* Exercise directions
Scan the entries below and state how many lines contain "auto". No other output.
====== Provided records ======
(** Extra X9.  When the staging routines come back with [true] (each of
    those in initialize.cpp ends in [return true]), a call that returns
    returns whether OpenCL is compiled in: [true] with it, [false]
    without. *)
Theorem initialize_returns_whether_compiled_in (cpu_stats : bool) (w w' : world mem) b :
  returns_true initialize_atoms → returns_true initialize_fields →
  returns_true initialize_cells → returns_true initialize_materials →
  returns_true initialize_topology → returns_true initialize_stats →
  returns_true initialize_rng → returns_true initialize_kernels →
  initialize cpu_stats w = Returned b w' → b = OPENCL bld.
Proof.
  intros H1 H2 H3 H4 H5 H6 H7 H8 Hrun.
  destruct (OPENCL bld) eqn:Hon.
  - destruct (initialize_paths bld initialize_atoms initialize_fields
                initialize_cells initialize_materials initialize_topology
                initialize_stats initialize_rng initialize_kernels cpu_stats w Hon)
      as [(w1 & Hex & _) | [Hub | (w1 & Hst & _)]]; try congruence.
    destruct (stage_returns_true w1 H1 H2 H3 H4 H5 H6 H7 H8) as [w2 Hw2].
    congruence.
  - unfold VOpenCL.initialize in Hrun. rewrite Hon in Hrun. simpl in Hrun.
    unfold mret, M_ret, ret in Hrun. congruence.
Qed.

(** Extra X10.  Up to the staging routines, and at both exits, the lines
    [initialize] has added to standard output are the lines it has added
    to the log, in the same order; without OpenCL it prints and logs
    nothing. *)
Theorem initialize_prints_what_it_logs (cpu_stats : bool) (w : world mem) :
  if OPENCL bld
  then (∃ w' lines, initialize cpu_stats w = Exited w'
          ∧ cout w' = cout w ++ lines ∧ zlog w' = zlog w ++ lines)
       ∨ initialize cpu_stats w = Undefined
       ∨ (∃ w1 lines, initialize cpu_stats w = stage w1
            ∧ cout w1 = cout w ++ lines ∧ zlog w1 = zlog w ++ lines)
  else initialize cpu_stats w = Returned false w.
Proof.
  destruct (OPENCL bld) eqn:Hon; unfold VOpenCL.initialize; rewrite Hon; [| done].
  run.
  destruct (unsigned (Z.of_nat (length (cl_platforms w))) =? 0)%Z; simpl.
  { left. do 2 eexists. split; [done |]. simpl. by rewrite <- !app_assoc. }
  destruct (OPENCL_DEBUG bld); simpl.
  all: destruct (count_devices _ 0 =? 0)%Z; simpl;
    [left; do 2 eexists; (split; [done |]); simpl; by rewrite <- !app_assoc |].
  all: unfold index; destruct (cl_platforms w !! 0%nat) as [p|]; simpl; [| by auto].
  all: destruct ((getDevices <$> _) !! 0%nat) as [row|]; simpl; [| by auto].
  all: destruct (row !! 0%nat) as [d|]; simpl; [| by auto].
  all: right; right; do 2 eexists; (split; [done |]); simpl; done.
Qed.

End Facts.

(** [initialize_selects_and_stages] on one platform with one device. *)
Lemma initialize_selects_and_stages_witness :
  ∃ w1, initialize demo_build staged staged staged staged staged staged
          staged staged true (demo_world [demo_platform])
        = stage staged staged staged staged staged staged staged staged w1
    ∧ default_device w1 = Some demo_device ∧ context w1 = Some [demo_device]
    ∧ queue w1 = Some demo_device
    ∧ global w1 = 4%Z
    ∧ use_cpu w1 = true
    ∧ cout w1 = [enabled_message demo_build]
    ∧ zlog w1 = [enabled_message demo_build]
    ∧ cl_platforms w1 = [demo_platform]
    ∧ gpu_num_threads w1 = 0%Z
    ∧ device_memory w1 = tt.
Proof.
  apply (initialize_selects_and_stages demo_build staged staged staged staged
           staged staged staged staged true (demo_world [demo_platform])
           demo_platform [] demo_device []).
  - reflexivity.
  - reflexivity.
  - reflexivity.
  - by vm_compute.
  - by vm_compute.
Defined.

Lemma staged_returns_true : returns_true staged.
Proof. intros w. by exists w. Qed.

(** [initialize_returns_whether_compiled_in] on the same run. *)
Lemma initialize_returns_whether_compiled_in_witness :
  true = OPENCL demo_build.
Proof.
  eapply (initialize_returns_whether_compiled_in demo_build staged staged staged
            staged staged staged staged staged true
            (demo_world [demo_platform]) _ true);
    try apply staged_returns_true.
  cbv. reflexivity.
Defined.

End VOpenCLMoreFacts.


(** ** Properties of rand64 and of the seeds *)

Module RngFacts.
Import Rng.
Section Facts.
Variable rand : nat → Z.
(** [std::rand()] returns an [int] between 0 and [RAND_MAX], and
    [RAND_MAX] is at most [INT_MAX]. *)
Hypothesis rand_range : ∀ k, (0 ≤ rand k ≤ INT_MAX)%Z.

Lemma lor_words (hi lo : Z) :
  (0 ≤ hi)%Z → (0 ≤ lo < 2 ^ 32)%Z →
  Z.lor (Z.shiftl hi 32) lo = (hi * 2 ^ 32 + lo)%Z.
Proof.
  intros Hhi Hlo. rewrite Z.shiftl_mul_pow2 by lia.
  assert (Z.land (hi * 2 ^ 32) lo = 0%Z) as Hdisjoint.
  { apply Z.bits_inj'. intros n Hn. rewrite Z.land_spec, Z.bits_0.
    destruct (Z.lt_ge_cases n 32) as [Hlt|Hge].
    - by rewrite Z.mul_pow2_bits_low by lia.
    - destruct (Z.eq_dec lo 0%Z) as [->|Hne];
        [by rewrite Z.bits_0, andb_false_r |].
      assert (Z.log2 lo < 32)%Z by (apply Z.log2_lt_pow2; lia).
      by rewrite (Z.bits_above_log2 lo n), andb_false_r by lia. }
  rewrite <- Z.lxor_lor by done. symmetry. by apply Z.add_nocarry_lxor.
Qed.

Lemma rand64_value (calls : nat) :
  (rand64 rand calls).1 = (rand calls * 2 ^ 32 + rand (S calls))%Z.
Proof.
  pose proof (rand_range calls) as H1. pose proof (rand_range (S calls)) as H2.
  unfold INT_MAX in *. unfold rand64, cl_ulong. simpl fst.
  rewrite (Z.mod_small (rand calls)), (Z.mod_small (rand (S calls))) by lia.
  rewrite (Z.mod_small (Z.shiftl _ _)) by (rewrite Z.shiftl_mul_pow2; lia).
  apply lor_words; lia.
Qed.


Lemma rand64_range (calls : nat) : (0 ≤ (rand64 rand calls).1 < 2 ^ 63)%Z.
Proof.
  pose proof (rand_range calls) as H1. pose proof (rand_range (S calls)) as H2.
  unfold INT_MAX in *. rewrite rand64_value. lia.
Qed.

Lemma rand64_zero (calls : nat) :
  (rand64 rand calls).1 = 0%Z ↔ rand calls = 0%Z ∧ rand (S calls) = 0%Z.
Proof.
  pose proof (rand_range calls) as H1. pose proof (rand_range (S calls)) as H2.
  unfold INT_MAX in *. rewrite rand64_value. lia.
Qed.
======
====== Provided records ======
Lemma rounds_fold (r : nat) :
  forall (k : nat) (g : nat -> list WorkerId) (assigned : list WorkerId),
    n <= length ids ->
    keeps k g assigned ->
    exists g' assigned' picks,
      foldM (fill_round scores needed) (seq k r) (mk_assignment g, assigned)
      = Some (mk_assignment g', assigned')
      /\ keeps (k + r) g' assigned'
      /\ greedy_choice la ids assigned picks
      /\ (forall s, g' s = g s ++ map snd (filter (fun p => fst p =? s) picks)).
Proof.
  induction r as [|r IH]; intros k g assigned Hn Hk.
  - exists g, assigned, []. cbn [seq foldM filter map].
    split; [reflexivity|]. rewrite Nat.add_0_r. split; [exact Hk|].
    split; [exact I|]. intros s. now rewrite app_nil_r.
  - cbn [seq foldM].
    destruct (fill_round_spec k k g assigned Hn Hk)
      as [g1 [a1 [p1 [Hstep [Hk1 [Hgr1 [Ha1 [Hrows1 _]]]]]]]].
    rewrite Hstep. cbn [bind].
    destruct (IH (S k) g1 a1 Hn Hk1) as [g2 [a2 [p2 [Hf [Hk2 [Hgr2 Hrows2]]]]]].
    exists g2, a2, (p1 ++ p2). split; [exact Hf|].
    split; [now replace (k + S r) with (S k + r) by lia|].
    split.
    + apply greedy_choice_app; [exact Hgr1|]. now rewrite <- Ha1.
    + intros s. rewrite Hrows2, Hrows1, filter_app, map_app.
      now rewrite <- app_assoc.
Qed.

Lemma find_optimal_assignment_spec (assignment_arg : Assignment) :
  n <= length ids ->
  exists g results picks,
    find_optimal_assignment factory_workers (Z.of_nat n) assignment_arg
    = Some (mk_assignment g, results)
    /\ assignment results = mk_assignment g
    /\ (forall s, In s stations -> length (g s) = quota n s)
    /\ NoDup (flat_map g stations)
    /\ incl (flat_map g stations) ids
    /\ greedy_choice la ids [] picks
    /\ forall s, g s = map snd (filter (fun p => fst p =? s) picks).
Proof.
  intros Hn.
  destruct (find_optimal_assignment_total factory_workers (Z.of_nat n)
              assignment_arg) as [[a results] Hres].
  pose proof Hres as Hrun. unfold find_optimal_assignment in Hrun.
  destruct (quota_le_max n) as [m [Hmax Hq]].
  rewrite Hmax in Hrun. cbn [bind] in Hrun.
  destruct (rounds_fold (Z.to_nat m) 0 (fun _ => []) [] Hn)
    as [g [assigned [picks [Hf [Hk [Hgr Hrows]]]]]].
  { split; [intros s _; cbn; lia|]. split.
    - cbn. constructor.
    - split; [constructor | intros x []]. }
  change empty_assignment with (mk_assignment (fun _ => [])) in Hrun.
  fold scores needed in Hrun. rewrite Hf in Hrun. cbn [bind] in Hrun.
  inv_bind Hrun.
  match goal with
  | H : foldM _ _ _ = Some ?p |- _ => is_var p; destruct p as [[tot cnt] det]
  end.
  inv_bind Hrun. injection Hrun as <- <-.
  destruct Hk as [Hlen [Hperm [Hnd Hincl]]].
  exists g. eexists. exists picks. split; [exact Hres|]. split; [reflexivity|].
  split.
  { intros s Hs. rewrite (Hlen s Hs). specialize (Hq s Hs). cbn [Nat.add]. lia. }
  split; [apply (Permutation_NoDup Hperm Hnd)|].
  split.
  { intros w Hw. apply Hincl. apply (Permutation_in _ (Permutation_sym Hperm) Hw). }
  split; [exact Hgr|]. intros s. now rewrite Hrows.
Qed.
======
====== Provided records ======
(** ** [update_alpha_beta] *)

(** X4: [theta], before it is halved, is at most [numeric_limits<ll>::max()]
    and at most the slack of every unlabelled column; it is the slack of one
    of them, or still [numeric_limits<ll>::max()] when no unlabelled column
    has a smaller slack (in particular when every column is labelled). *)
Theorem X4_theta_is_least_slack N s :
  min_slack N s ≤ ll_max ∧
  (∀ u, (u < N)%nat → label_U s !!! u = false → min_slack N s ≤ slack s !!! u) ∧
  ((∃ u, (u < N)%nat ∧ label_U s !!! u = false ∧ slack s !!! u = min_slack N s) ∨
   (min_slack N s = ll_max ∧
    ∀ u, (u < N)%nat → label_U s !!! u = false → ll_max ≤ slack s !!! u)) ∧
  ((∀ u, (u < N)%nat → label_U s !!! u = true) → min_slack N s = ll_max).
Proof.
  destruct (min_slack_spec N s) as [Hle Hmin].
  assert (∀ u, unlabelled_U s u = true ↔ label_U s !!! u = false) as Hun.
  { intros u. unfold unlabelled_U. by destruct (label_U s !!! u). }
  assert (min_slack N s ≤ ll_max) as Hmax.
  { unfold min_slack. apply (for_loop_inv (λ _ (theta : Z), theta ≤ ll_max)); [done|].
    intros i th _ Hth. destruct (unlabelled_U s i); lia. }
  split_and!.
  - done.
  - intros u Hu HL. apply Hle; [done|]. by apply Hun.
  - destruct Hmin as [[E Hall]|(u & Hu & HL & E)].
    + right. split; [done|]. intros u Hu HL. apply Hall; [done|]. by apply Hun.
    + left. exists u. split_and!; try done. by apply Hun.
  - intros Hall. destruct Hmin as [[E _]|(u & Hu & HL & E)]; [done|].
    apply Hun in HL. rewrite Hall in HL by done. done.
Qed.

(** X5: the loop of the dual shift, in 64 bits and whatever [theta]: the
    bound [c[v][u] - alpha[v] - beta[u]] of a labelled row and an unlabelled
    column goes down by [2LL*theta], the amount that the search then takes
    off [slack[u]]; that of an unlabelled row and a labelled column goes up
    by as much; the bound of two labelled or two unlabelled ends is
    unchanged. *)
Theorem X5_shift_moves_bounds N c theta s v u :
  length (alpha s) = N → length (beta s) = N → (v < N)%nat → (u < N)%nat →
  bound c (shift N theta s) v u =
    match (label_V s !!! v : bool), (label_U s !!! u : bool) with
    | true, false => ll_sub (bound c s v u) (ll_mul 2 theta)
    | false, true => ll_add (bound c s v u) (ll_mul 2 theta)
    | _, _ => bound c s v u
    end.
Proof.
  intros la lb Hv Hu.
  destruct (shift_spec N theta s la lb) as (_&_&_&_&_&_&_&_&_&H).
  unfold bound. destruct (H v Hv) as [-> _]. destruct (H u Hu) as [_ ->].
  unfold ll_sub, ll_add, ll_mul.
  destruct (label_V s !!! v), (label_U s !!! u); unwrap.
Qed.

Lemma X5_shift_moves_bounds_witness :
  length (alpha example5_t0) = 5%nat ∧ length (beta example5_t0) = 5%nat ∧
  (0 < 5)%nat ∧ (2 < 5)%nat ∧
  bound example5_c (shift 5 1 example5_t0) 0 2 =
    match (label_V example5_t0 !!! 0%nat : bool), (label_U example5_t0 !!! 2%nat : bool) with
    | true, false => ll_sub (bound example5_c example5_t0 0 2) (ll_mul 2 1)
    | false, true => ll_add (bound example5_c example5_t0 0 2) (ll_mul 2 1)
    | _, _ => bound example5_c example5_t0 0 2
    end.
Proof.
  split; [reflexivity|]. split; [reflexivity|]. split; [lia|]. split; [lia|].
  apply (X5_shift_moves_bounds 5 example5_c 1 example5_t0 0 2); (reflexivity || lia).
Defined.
======
* Result of this task
3